As you can see, there is a massive and consistent difference in the speed of cracking the 6-character uuid when being performed "randomly" versus serially. The max number of second is a full 10 seconds faster than cracking serially. The minimums across both serial and random are in line with each other, but the median and average times cracking randomly are almost a quarter that of the serial median and average times. I think these results speak for themselves.
Now, I will admit that I am also measuring the time it takes to generate the permutation in the serial runs, as opposed to the random runs where the values have been precomputed. I do not believe this has that large of an effect on the times recorded.
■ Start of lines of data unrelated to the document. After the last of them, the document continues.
Lemma find_inode_tree i : match find_inode es i with
  | Some e => e ∈ flatten es /\ de_inode e = i /\ t !! i = Some (node_of v e)
  | None => t !! i = None
  end.
Proof using Hh.
  destruct (find_inode es i) as [e|] eqn:E.
  - apply find_inode_Some in E as [He <-]. split_and!; [done..|]. apply elem_of_flatten in He as [k Hk]. by eapply in_tree.
  - destruct (t !! i) as [n|] eqn:En; [|done]. apply (tree_Some es t v Hh) in En as (k & e & -> & Hk & ->).
    assert (find_inode es (Z.of_nat k + 2) = Some e); [|congruence]. apply find_inode_Some. split; [apply elem_of_flatten; eauto|].
    by apply (eo_inode k e), (ho_entries es t v Hh).
Qed.

Lemma not_a_directory_spec i : not_a_directory es i = false <-> directory 1 t i.
Proof using Hh.
  unfold not_a_directory, directory. rewrite andb_false_iff, negb_false_iff, Z.eqb_eq. apply or_iff_compat_l.
  pose proof (find_inode_tree i) as Hi. destruct (find_inode es i) as [e|].
  - destruct Hi as (_ & _ & Hi). rewrite negb_false_iff. unfold FileType_eqb. rewrite bool_decide_eq_true. split; [eauto|].
    intros (n & Hn & Ht). rewrite Hi in Hn. by injection Hn as <-.
  - split; [done|]. intros (n & Hn & _). congruence.
Qed.

Lemma above_bound p l : above 1 t p l -> (length l <= MAX_FILES)%nat.
Proof using Hh.
  intros Ha. transitivity (length (seqZ 2 32)); [|done]. apply submseteq_length, NoDup_submseteq.
  - by eapply above_nodup, Ha; apply (ho_ok es t v Hh).
  - intros i Hi. destruct (above_suffix 1 t p l i Ha Hi) as (_ & l2 & _ & Ha'). assert (is_Some (t !! i)) as [n Hn] by (inversion Ha'; subst; eauto).
    apply (tree_Some es t v Hh) in Hn as (k & e & -> & Hk & _). apply elem_of_seqZ. apply lookup_lt_Some in Hk.
    rewrite (vo_len v es (ho_vol es t v Hh)), max_files in Hk. lia.
Qed.
(** A descriptor for the current process in the first free slot. *)
Definition install (descriptor : Descriptor) : Answer :=
  try pid := current_pid in
  s ← ipc;
  match Fds.next_fd_for_pid (ip_files s) pid with
  | None => invalid
  | Some fd =>
    if negb (existsb (fun e => negb (is_some e)) (ip_files s)) then invalid else
    modify_ipc (fun s => s <| ip_files ::= find_upd (fun e => negb (is_some e)) (fun _ => Some (mkOpen pid fd descriptor)) |>);;
    mret (Ok fd)
  end.

Definition open_file (path_ptr path_len : Z) : Answer :=
  try path := read_user_str path_ptr path_len in
  cwd ← current_cwd;
  try target := fs_call (open_from mounts cwd path) in
  install (descriptor_for_target target).

Definition create_file (path_ptr path_len : Z) : Answer :=
  try path := read_user_str path_ptr path_len in
  cwd ← current_cwd;
  try target := fs_call (create_from mounts cwd path) in
  install (DFile target 0).

(** Some descriptor of some process is open on the node. *)
Definition node_open (node : VfsNodeId) (files : list (option OpenFile)) : bool :=
  existsb (fun e => match e with
                    | Some f => match of_descriptor f with DFile t _ => VfsNodeId_eqb (ot_node t) node | _ => false end
                    | None => false
                    end) files.
Lemma syscall_registers_exact_witness :
  cpu_ok demo_user /\ Z.land (c_cs demo_user) 3 = 3 /\
  let c := exec syscall_interrupt_entry (interrupt 0x20000 8 0x500000 demo_user) in
  read_syscall_frame (c_mem c) (c_reg c RDI) = user_frame demo_user /\ (16 | c_reg c RSP) /\
  match syscall_interrupt_return (set_reg RAX 7 c) with Returned v => c_reg v RAX = 7 /\ c_reg v RBX = 0x1000 | UserExitLanding _ => False end.
Proof.
  split; [exact demo_user_ok|]. split; [reflexivity|].
  destruct (syscall_registers_exact 0x20000 8 0x500000 0x23 0x1b demo_user demo_user_ok eq_refl) as (H1 & H2 & _ & H4 & _); [by split|lia|by split|by split|].
  cbv zeta. split; [exact H1|]. split; [exact H2|]. revert H4. generalize (exec syscall_interrupt_entry (interrupt 0x20000 8 0x500000 demo_user)). clear H1 H2. intros c H4.
  specialize (H4 (set_reg RAX 7 c)). destruct (syscall_interrupt_return (set_reg RAX 7 c)) as [v|l].
  - destruct H4 as (_ & H4 & _); [by split|]. rewrite !H4. by rewrite set_reg_eq.
  - destruct H4 as [H4 _]; [by split|]. rewrite set_reg_eq in H4. discriminate H4.
Defined.

Lemma timer_registers_exact_witness :
  cpu_ok demo_user /\ 352 <= interrupt_stack 0x20000 demo_user /\
  let c := exec timer_interrupt_entry (interrupt 0x20000 8 0x500000 demo_user) in
  user_resume_context (c_mem c) (c_reg c RDI) = context_of demo_user /\
  let v := timer_interrupt_return (set_reg RAX 0 c) in forall r, c_reg v r = 0x1000.
Proof.
  split; [exact demo_user_ok|]. assert (352 <= interrupt_stack 0x20000 demo_user) as H by (vm_compute; discriminate). split; [exact H|].
  destruct (timer_registers_exact 0x20000 8 0x500000 demo_user demo_user_ok) as (H1 & _ & _ & H4 & _); [by split|exact H|].
  cbv zeta. split; [exact H1|]. revert H4. clear H1. generalize (exec timer_interrupt_entry (interrupt 0x20000 8 0x500000 demo_user)). intros c H4 r.
  destruct (H4 (set_reg RAX 0 c)) as [H5 _]; [by split|apply set_reg_eq|]. apply H5.
Defined.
However, if you wanted to compute the value to test against in the random runs at runtime as opposed to beforehand, you could calculate the value of the string based on the current index it resides at in the keyspace.
Assuming a consistent keyspace (a-z,0-9), which leaves no gaps in between characters available for the possible codes to generate, you can calculate this code on the fly. By using powers of 36, and dividing the current index by 36 to the power of the index (from right to left!) of the character in the code to be generated, you can generate your 'random' code on the fly. This is left to an exercise of the reader. If there are gaps in the characters available for code generation, this is still doable, but you must compensate for the fact that, say, 'f' is 20 characters away from '0', and take this into account when generating the code.